--- a/doc/interpreter/sparse.txi	Fri Apr 29 05:20:01 2005 +0000
+++ b/doc/interpreter/sparse.txi	Fri Apr 29 13:04:25 2005 +0000
@@ -415,9 +415,10 @@
 
 @sc{Octave} includes a poly-morphic solver for sparse matrices, where 
 the exact solver used to factorize the matrix, depends on the properties
-of the sparse matrix, itself. As the cost of determining the matrix type
-is small relative to the cost of factorizing the matrix itself, the matrix
-type is re-determined each time it is used in a linear equation.
+of the sparse matrix, itself. The cost of determining the matrix type
+is small relative to the cost of factorizing the matrix itself, but in any
+case the matrix type is cached once it is calculated, so that it is not
+re-determined each time it is used in a linear equation.
 
 The selection tree for how the linear equation is solve is
 
@@ -456,11 +457,9 @@
 @item If the matrix is upper or lower triangular perform a sparse forward
 or backward subsitution, and goto 9
 
-@item If the matrix is a permuted upper or lower triangular matrix, perform
-a sparse forward or backward subsitution, and goto 9
-
-FIXME: Detection of permuted triangular matrices not written yet, and so
-       the code itself is not tested either
+@item If the matrix is a upper triangular matrix with column permutations
+or lower triangular matrix with row permutations, perform a sparse forward 
+or backward subsitution, and goto 9
 
 @item If the matrix is hermitian with a real positive diagonal, attempt
 sparse Cholesky factorization.
@@ -494,6 +493,12 @@
 In cases where, this might be a problem the user is recommended to disable
 the banded solvers as above, at a significant cost in terms of speed.
 
+The user can force the type of the matrix with the @code{matrix_type}
+function. This overcomes the cost of discovering the type of the matrix.

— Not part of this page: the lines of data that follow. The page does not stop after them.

Lemma capture_each_run coord_type container n items :
  len container = Ok n ->
  forall i total w,
    Forall (capturable (int_max_str_digits (machine w))) items ->
    (forall j, rename w j = true) ->
    exists w',
      capture_each coord_type container i items total w
      = (Ok (total
             + Z.of_nat
                 (List.length
                    (arrivals (fetch w) (requests w)
                       (str_eqb coord_type (u "pool")) items)))%Z,
         w') /\
      follows (List.length items) w w' /\
      moved w'
      = moved w ++ arrivals (fetch w) (requests w)
                     (str_eqb coord_type (u "pool")) items.
Proof.
  intros Hn. induction items as [|r rest IH]; intros i total w Hall Hren.
  - exists w. cbn. rewrite Z.add_0_r, app_nil_r.
    split; [reflexivity|]. split; [apply follows_refl|reflexivity].
  - inversion Hall as [|? ? Hr Hrest]; subst.
    cbn [capture_each]. rewrite cbind_clift, Hn.
    erewrite cbind_ok by reflexivity.
    destruct (@capture_single_coordinate_run r coord_type
                (with_printed (printed w ++ [Turn coord_type i n]) w)
                Hr (Hren _))
      as (w1 & Hrun & (Hm1 & Hf1 & Hr1 & Hq1) & Hmv1).
    erewrite cbind_ok by exact Hrun.
    cbn [machine fetch rename requests moved with_printed] in *.
    destruct (IH (Datatypes.S i)
                (total
                 + Z.of_nat
                     (List.length
                        (arrivals (fetch w) (requests w)
                           (str_eqb coord_type (u "pool")) [r])))%Z
                w1)
      as (w2 & Hrun2 & (Hm2 & Hf2 & Hr2 & Hq2) & Hmv2).
    { now rewrite Hm1. }
    { intros j. now rewrite Hr1. }
    exists w2. rewrite Hrun2.
    rewrite Hf1, Hq1, Nat.add_1_r in *.
    rewrite (arrivals_cons (fetch w) (requests w) _ r rest).
    split; [|split].
    + f_equal. f_equal. rewrite length_app. lia.
    + repeat split; try congruence. cbn [List.length]. lia.
    + rewrite Hmv2, Hmv1. now rewrite app_assoc.
Qed.

(** ** Failing without writing *)

Section Failure.

Context {X : Type} (f : world -> X).

(** When [m] raises, [f] is as [m] found it. *)
Definition fails_clean {A} (m : C A) : Prop :=
  forall w e, fst (m w) = Err e -> f (snd (m w)) = f w.

Lemma fails_clean_keeps {A} (m : C A) : ckeeps f m -> fails_clean m.
Proof. intros H w e _. apply H. Qed.

Lemma fails_clean_total {A} (m : C A) :
  (forall w, exists a, fst (m w) = Ok a) -> fails_clean m.
Proof. intros H w e He. destruct (H w) as [a Ha]. congruence. Qed.

Lemma fails_clean_cbind {A B} (m : C A) (k : A -> C B) :
  ckeeps f m -> (forall a, fails_clean (k a)) -> fails_clean (cbind m k).
Proof.
  intros Hm Hk w e. unfold cbind. specialize (Hm w).
  destruct (m w) as [[a|e'] w']; cbn [fst snd] in *.
  - intros He. now rewrite (Hk a w' e He).
  - intros _. exact Hm.
Qed.

End Failure.

(** ** [mass_capture_all] *)

(** Runs the statements at the head of the goal that are pure or print a
    line. *)
Lemma tell_printed l ls w :
  tell l (with_printed ls w) = (Ok tt, with_printed (ls ++ [l]) w).
Proof. reflexivity. Qed.

Ltac crun :=
  repeat first
    [ rewrite cbind_clift; cbv beta iota; cbn [len Session.iterate]
    | erewrite cbind_ok by apply tell_printed; cbv beta iota
    | erewrite cbind_ok by reflexivity; cbv beta iota ].

Lemma loaded_getitem key p l :
  records key (loaded p) = Some l -> getitem (loaded p) key = Ok (VList l).
Proof.
  intros H. apply records_inv in H as (d & Hc & Hk).
  rewrite Hc. unfold getitem. now rewrite Hk.
Qed.

Lemma mass_capture_all_nothing w a b :
  getitem (loaded (machine w)) k_pools = Ok a ->
  Session.truthy a = false ->
  getitem (loaded (machine w)) k_no_pools = Ok b ->
  Session.truthy b = false ->
  exists ls,
    mass_capture_all w
    = (Ok (VDict [(k_pools, VInt 0); (k_no_pools, VInt 0)]),
       with_printed (printed w ++ ls) w).
Proof.
  intros Ha Ta Hb Tb. destruct (load_coordinates_run w) as [ls Hl].
  unfold mass_capture_all. erewrite cbind_ok by exact Hl.
  rewrite cbind_clift, Ha, Ta.
  erewrite cbind_ok by (rewrite cbind_clift, Hb; reflexivity).
  rewrite Tb. cbn [negb].
  exists (ls ++ [NothingToCapture]). cbn. now rewrite <- app_assoc.
Qed.

Lemma mass_capture_all_run w pools no_pools :
  records k_pools (loaded (machine w)) = Some pools ->
  records k_no_pools (loaded (machine w)) = Some no_pools ->
  pools ++ no_pools <> [] ->
  Forall (capturable (int_max_str_digits (machine w))) (pools ++ no_pools) ->
  (forall j, rename w j = true) ->
  let a := arrivals (fetch w) (requests w) true pools in
  let b :=
    arrivals (fetch w) (requests w + List.length pools) false no_pools in
  exists w2,
    follows (List.length pools + List.length no_pools) w w2 /\
    moved w2 = moved w ++ a ++ b /\
    mass_capture_all w
    = (Ok (VDict [(k_pools, VInt (Z.of_nat (List.length a)));
                  (k_no_pools, VInt (Z.of_nat (List.length b)));
                  (u "total",
                   VInt (Z.of_nat (List.length a)
                         + Z.of_nat (List.length b)))]),
       snd (update_capture_status w2)).
Proof.
  intros Hp Hn Hne Hall Hren. cbv zeta.
  apply Forall_app in Hall as [Fp Fn].
  pose proof (loaded_getitem _ _ Hp) as Gp.
  pose proof (loaded_getitem _ _ Hn) as Gn.
  destruct (load_coordinates_run w) as [ls Hl].
  unfold mass_capture_all. erewrite cbind_ok by exact Hl.
  rewrite cbind_clift, Gp.
  assert (Hnothing :
            forall w0,
              (if Session.truthy (VList pools) then cret false
               else
                 no_pools0 <- clift (getitem (loaded (machine w)) k_no_pools);;
                 cret (negb (Session.truthy no_pools0))) w0
              = (Ok false, w0)).
  { intros w0. destruct pools as [|r pools']; [|reflexivity].
    cbn [Session.truthy]. rewrite cbind_clift, Gn.
    destruct no_pools; [now elim Hne|reflexivity]. }
  erewrite cbind_ok by apply Hnothing. cbv beta iota.
  rewrite Gn. crun.
  match goal with
  | |- context [cbind (capture_each _ _ 1 pools 0) _ ?w0] =>
      destruct (@capture_each_run (u "pool") (VList pools)
                  (List.length pools) pools eq_refl 1 0%Z w0 Fp Hren)
        as (w1 & Hrun1 & (Hm1 & Hf1 & Hr1 & Hq1) & Hmv1)
  end.
  erewrite cbind_ok by exact Hrun1. crun.
  cbn [machine fetch rename requests moved with_printed] in *.
  match goal with
  | |- context [cbind (capture_each _ _ 1 no_pools 0) _ ?w0] =>
      destruct (@capture_each_run (u "no_pool") (VList no_pools)
                  (List.length no_pools) no_pools eq_refl 1 0%Z w0)
        as (w2 & Hrun2 & (Hm2 & Hf2 & Hr2 & Hq2) & Hmv2)
  end.
  { cbn [machine with_printed]. now rewrite Hm1. }
  { intros j. cbn [rename with_printed]. now rewrite Hr1. }
  erewrite cbind_ok by exact Hrun2.
  cbn [machine fetch rename requests moved with_printed] in *.
  exists w2. split; [|split].
  - repeat split; try congruence. lia.
  - rewrite Hmv2, Hmv1, Hf1, Hq1. now rewrite <- app_assoc.
  - unfold cbind.
    pose proof (update_capture_status_returns w2) as Hret.
    destruct (update_capture_status w2) as [r w3]. cbn [fst snd] in *.
    subst r. rewrite Hf1, Hq1. reflexivity.
Qed.

Lemma update_capture_status_outside {X} (f : world -> X) :
  unprinted f -> (forall p w, f (with_machine p w) = f w) ->
  ckeeps f update_capture_status.
Proof.
  intros Hp Hm. unfold update_capture_status. apply ckeeps_ctry.
  - apply ckeeps_cbind; [now apply ckeeps_run_outside|intros c0].
    apply ckeeps_cbind; [apply ckeeps_clift|intros c1].
    apply ckeeps_cbind; [apply ckeeps_clift|intros c2].
    apply ckeeps_cbind; [now apply ckeeps_run_outside|intros now].
    apply ckeeps_cbind; [apply ckeeps_clift|intros c3].
    apply ckeeps_cbind; [apply ckeeps_clift|intros c4].
    apply ckeeps_cbind; [now apply ckeeps_run_outside|intros _].
    now apply ckeeps_tell.
  - intros e. now apply ckeeps_tell.
Qed.

(** Everything before the update of the status leaves the machine alone. *)
Lemma ckeeps_load_coordinates {X} (f : world -> X) :
  unprinted f -> ckeeps f load_coordinates.
Proof.
  intros Hp w. destruct (load_coordinates_run w) as [ls H]. rewrite H.
  apply Hp.
Qed.

Lemma mass_capture_all_fails_clean :
  fails_clean (fun w => file (machine w)) mass_capture_all.
Proof.
  set (f := fun w => file (machine w)).
  assert (Hp : unprinted f) by (intros ? ?; reflexivity).
  assert (Hr : unrequested f) by (intros ? ?; reflexivity).
  assert (Hm : unmoved f) by (intros ? ? ?; reflexivity).
  unfold mass_capture_all.
  apply fails_clean_cbind; [now apply ckeeps_load_coordinates|].
  intros coordinates.
  apply fails_clean_cbind; [apply ckeeps_clift|intros pools].
  apply fails_clean_cbind.
  { destruct (Session.truthy pools); [apply ckeeps_cret|].
    apply ckeeps_cbind; [apply ckeeps_clift|intros ?]. apply ckeeps_cret. }
  intros [|].
  { apply fails_clean_keeps.
    apply ckeeps_cbind; [now apply ckeeps_tell|intros _]. apply ckeeps_cret. }
  apply fails_clean_cbind; [now apply ckeeps_tell|intros _].
  apply fails_clean_cbind; [apply ckeeps_clift|intros pools'].
  apply fails_clean_cbind; [apply ckeeps_clift|intros n].
  apply fails_clean_cbind; [now apply ckeeps_tell|intros _].
  apply fails_clean_cbind; [apply ckeeps_clift|intros no_pools].
  apply fails_clean_cbind; [apply ckeeps_clift|intros m].
  apply fails_clean_cbind; [now apply ckeeps_tell|intros _].
  apply fails_clean_cbind; [now apply ckeeps_tell|intros _].
  apply fails_clean_cbind; [now apply ckeeps_tell|intros _].
  apply fails_clean_cbind; [apply ckeeps_clift|intros pools''].
  apply fails_clean_cbind; [apply ckeeps_clift|intros items].
  apply fails_clean_cbind; [now apply ckeeps_capture_each|intros tp].
  apply fails_clean_cbind; [now apply ckeeps_tell|intros _].
  apply fails_clean_cbind; [apply ckeeps_clift|intros no_pools'].
  apply fails_clean_cbind; [apply ckeeps_clift|intros items'].
  apply fails_clean_cbind; [now apply ckeeps_capture_each|intros tn].
  apply fails_clean_total. intros w. unfold cbind.
  pose proof (update_capture_status_returns w) as Hret.
  destruct (update_capture_status w) as [r w']. cbn [fst] in Hret. subst r.
  eexists. reflexivity.
Qed.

+However, it should be noted incorrectly identifying the type of the matrix
+will lead to unpredictable results, and so @code{matrix_type} should be
+use dwith care.
+
 @node Iterative Techniques, Oct-Files, Sparse Linear Algebra, Sparse Matrices
 @section Iterative Techniques applied to sparse matrices
 
@@ -965,7 +970,7 @@
 @item colperm
 Returns the column permutations such that the columns of `S (:, P)' are ordered in terms of increase number of non-zero elements.
 @item dmperm
-Perfrom a Deulmage-Mendelsohn permutation on the sparse matrix S.
+Perform a Deulmage-Mendelsohn permutation on the sparse matrix S.
 @item symamd
 For a symmetric positive definite matrix S, returns the permutation vector p such that `S (P, P)' tends to have a sparser Cholesky factor than S.
 @item symrcm
@@ -979,12 +984,16 @@
 @emph{Not implemented}
 @item eigs
 @emph{Not implemented}
+@item matrix_type
+Identify the matrix type or mark a matrix as a particular type.
 @item normest
 @emph{Not implemented}
 @item spdet
 Compute the determinant of sparse matrix A using UMFPACK.
 @item spinv
 Compute the inverse of the square matrix A.
+@item spkron
+Form the kronecker product of two sparse matrices.
 @item splu
 Compute the LU decomposition of the sparse matrix A, using subroutines from UMFPACK.
 @item sprank
@@ -1066,6 +1075,8 @@
 		matrix.
 * luinc::	Produce the incomplete LU factorization of the sparse 
 		A.
+* matrix_type:: Identify the matrix type or mark a matrix as a particular
+		type.
 * nnz:: 	returns number of non zero elements in SM See also: sparse
 * nonzeros::	Returns a vector of the non-zero values of the sparse
 		matrix S
@@ -1089,6 +1100,7 @@
 * spfun::	Compute `f(X)' for the non-zero values of X This results in
 		a sparse matrix with the same structure as X.
 * spinv::	Compute the inverse of the square matrix A.
+* spkron::	Form the kronecker product of two sparse matrices.
 * splu::	Compute the LU decomposition of the sparse matrix A, using
 		subroutines from UMFPACK.
 * spmax::	For a vector argument, return the maximum value.
@@ -1147,12 +1159,17 @@
 
 @DOCSTRING(issparse)
 
-@node luinc, nnz, issparse, Function Reference
+@node luinc, matrix_type, issparse, Function Reference
 @subsubsection luinc
 
 @DOCSTRING(luinc)
 
-@node nnz, nonzeros, luinc, Function Reference
+@node matrix_type, nnz, luinc, Function Reference
+@subsubsection matrix_type
+
+@DOCSTRING(matrix_type)
+
+@node nnz, nonzeros, matrix_type, Function Reference
 @subsubsection nnz
 
 @DOCSTRING(nnz)
@@ -1227,12 +1244,17 @@
 
 @DOCSTRING(spfun)
 
-@node spinv, splu, spfun, Function Reference
+@node spinv, spkron, spfun, Function Reference
 @subsubsection spinv
 
 @DOCSTRING(spinv)
 
-@node splu, spmax, spinv, Function Reference
+@node spkron, splu, spinv, Function Reference
+@subsubsection spkron
+
+@DOCSTRING(spkron)
+
+@node splu, spmax, spkron, Function Reference
 @subsubsection splu
 
 @DOCSTRING(splu)